- Born: March 10, 1910
- Died: April 25, 1984 (aged 74)
- Education: B.A.
- Alma mater: Southwestern Presbyterian University
- Occupation: journalist
- Years active: 1937–1984
- Employer: The Christian Science Monitor
- Awards: Gerald Loeb Award 1959 1960 ;

= Nate White =

American journalist

Nathaniel Ridgway White was an American journalist known for his business and financial reporting at The Christian Science Monitor. He received the second and third Gerald Loeb Awards for Newspapers, the most prestigious award for business journalism.

==Early life==
White was born on March 10, 1910, in Ohio to John S. and Grace R. White.

He graduated with a bachelor's degree from Southwestern Presbyterian University in 1931.

==Career==

White joined the Falmouth Outlook in Falmouth, Kentucky, in 1932 and rose to the position of editor. In 1936, he shared third prize for Best Editorial in a Kentucky daily newspaper from the Kentucky Press Association.

He moved to Boston in 1937 to be a radio news writer for The Christian Science Monitor. He was the Monitor's San Francisco correspondent in the early 1940s.

White served as a navy officer during World War II from 1942 to 1945.

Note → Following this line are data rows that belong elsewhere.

(** * The last administrator

    Accounts are written by the repository, which creates and deletes them, and by
    the account service, which changes their roles: two components on one table. *)

(** Calls on the panel: those of the repository and of the account service, and any
    programs of the preferences, the proxy users and the observability. *)
Inductive panel_call :=
  | OfStore (c : store_call)
  | OfAccounts (c : auth_call)
  | OfPrefs (m : pref unit)
  | OfProxy (m : proc unit)
  | OfObs (m : obs unit).

Section Admins.
Context {K : Type}.

Definition run_panel (env : panel_env K) (c : panel_call) : http K unit :=
  match c with
  | OfStore c => on_store (run_store (hub_store (pe_hub env)) c)
  | OfAccounts c => on_security (_ ← run_auth (pe_auth env) c; mret tt)
  | OfPrefs m => on_prefs m
  | OfProxy m => on_proxy m
  | OfObs m => on_obs m
  end.

(** The calls one after the other, each with its own answers from outside. *)
Definition run_panel_calls (cs : list (panel_env K * panel_call)) (s : conn panel_db (server_mem K)) : conn panel_db (server_mem K) :=
  foldl (fun s c => snd (run_panel (fst c) (snd c) s)) s cs.

Lemma lift_db {T P A} view set get_mem set_mem (m : sql T P A) (s : conn panel_db (server_mem K)) :
  db (snd (lift view set get_mem set_mem m s)) = set (db s) (db (snd (m (mk_conn (view (db s)) (get_mem (mem s)) (asked s))))).
Proof. unfold lift. by destruct (m _). Qed.

Lemma view_ids (l : list sb_user_account) : a_id <$> (account_of <$> l) = us_id <$> l.
Proof. by rewrite <- list_fmap_compose. Qed.

Lemma view_admin t :
  (exists u, u ∈ StoreTables.users (pd_store t) /\ StoreAccounts.is_admin u = true) -> (1 <= admins (security_view t))%nat.
Proof.
  intros (u & Hu & Au). unfold admins. assert (I : account_of u ∈ List.filter AuthSecurity.is_admin (accounts (security_view t))).
  { apply filter_In. split; [by apply list_elem_of_fmap_2|done]. }
  destruct (List.filter _ _); [by apply elem_of_nil in I|cbn; lia].
Qed.

(** Roles that were set in the view are set in the repository. *)
Lemma set_roles (l : list sb_user_account) (l' : list account_row) :
  a_id <$> l' = us_id <$> l ->
  us_id <$> zip_with with_role l l' = us_id <$> l /\
  forall a, a ∈ l' -> exists u, u ∈ zip_with with_role l l' /\ us_role u = a_role a.
Proof.
  revert l'. induction l as [|u l IH]; intros [|a l'] E; try done; [by split; [|intros ? ?%elem_of_nil]|].
  rewrite !fmap_cons in E. injection E as _ E. destruct (IH l' E) as [I1 I2]. cbn [zip_with]. split; [by rewrite !fmap_cons, I1|].
  intros b [->|Hb]%elem_of_cons; [by eexists; split; [left|]|]. destruct (I2 b Hb) as (x & Hx & Ex). exists x. split; [by right|done].
Qed.

Lemma admin_kept env (c : auth_call) (p : panel_db) n :
  admin_left (pd_store p) ->
  admin_left (pd_store (set_security p (db (snd (run_auth env c (mk_conn (security_view p) tt n)))))).
Proof.
  intros (N & Ad). destruct (admin_remains env c (mk_conn (security_view p) tt n)) as (A & Ids & _); cbn [db].
  - cbn [accounts security_view]. by rewrite view_ids.
  - by apply view_admin.
  - cbn [db accounts security_view] in Ids. rewrite view_ids in Ids. destruct (set_roles _ _ Ids) as [S1 S2].
    split; cbn [set_security pd_store StoreTables.users StoreTables.with_users]; [by rewrite S1|].
    unfold admins in A. destruct (List.filter AuthSecurity.is_admin _) as [|a r] eqn:F; [cbn in A; lia|].
    assert (I : a ∈ List.filter AuthSecurity.is_admin (accounts (db (snd (run_auth env c (mk_conn (security_view p) tt n)))))) by (rewrite F; left).
    apply filter_In in I as [I Aa]. destruct (S2 a I) as (u & Hu & Eu). exists u. split; [exact Hu|].
    unfold StoreAccounts.is_admin. unfold AuthSecurity.is_admin in Aa. by rewrite Eu.
Qed.

Lemma panel_call_admin env c (s : conn panel_db (server_mem K)) :
  admin_left (pd_store (db s)) -> admin_left (pd_store (db (snd (run_panel env c s)))).
Proof.
  intros H. destruct c; cbn [run_panel]; unfold on_store, on_security, on_prefs, on_proxy, on_obs; rewrite lift_db; [| |exact H..].
  - by apply (store_call_admin _ c (mk_conn (pd_store (db s)) tt (asked s))).
  - replace (db (snd ((_ ← run_auth (pe_auth env) c; mret tt) (mk_conn (security_view (db s)) tt (asked s)))))
      with (db (snd (run_auth (pe_auth env) c (mk_conn (security_view (db s)) tt (asked s))))); [by apply admin_kept|].
    unfold mbind, sql_bind. by destruct (run_auth _ _ _) as [[]].
Qed.

(** C31: once there is an administrator there always is one.  No sequence of calls of
    the repository, which deletes accounts, and of the account service, which changes
    roles, in any order and with any failures, and mixed with whatever the
    preferences, the proxy users and the observability do, deletes or demotes the
    last one; account ids stay distinct. *)
Theorem last_admin_stays cs (s : conn panel_db (server_mem K)) :
  admin_left (pd_store (db s)) -> admin_left (pd_store (db (run_panel_calls cs s))).
Proof.
  revert s. induction cs as [|[env c] cs IH]; intros s H; [done|]. cbn [run_panel_calls foldl fst snd]. by apply IH, panel_call_admin.
Qed.
End Admins.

After the war, he was the director of information for the Committee for Economic Development from 1948 to 1955, then returned to The Christian Science Monitor as the business and finance editor. He wrote a weekly column called "Trend of the Economy." While at the Monitor, he received two Gerald Loeb Awards for Newspapers: first in 1959 for a series of articles on the problems of recession and recovery, and again in 1960 for a series titled "Horizons Unlimited: Freedom's Answers." He was a finalist for the 1961 Pulitzer Prize for International Reporting.

In 1958, he hosted and moderated American Issues, an 18-part television series of 15-minue debates on economic issues produced by WNET and distributed by National Educational Television.

White became the editor of the American Banker in 1962.

==Religious activities==

White became a Christian Scientist in 1927 and received his primary class instruction in 1932. He became a public practitioner of Christian Science in 1963. He held various positions in branch churches, including First Reader and chairman of the executive board.

He began serving on the Christian Science Board of Lectureship in 1969, and made a number of lecture tours around the country throughout the 1970s.

==Personal life==
White was married to Mary Carolyn Lowndes White.

He died in Palm Beach, Florida on April 25, 1984.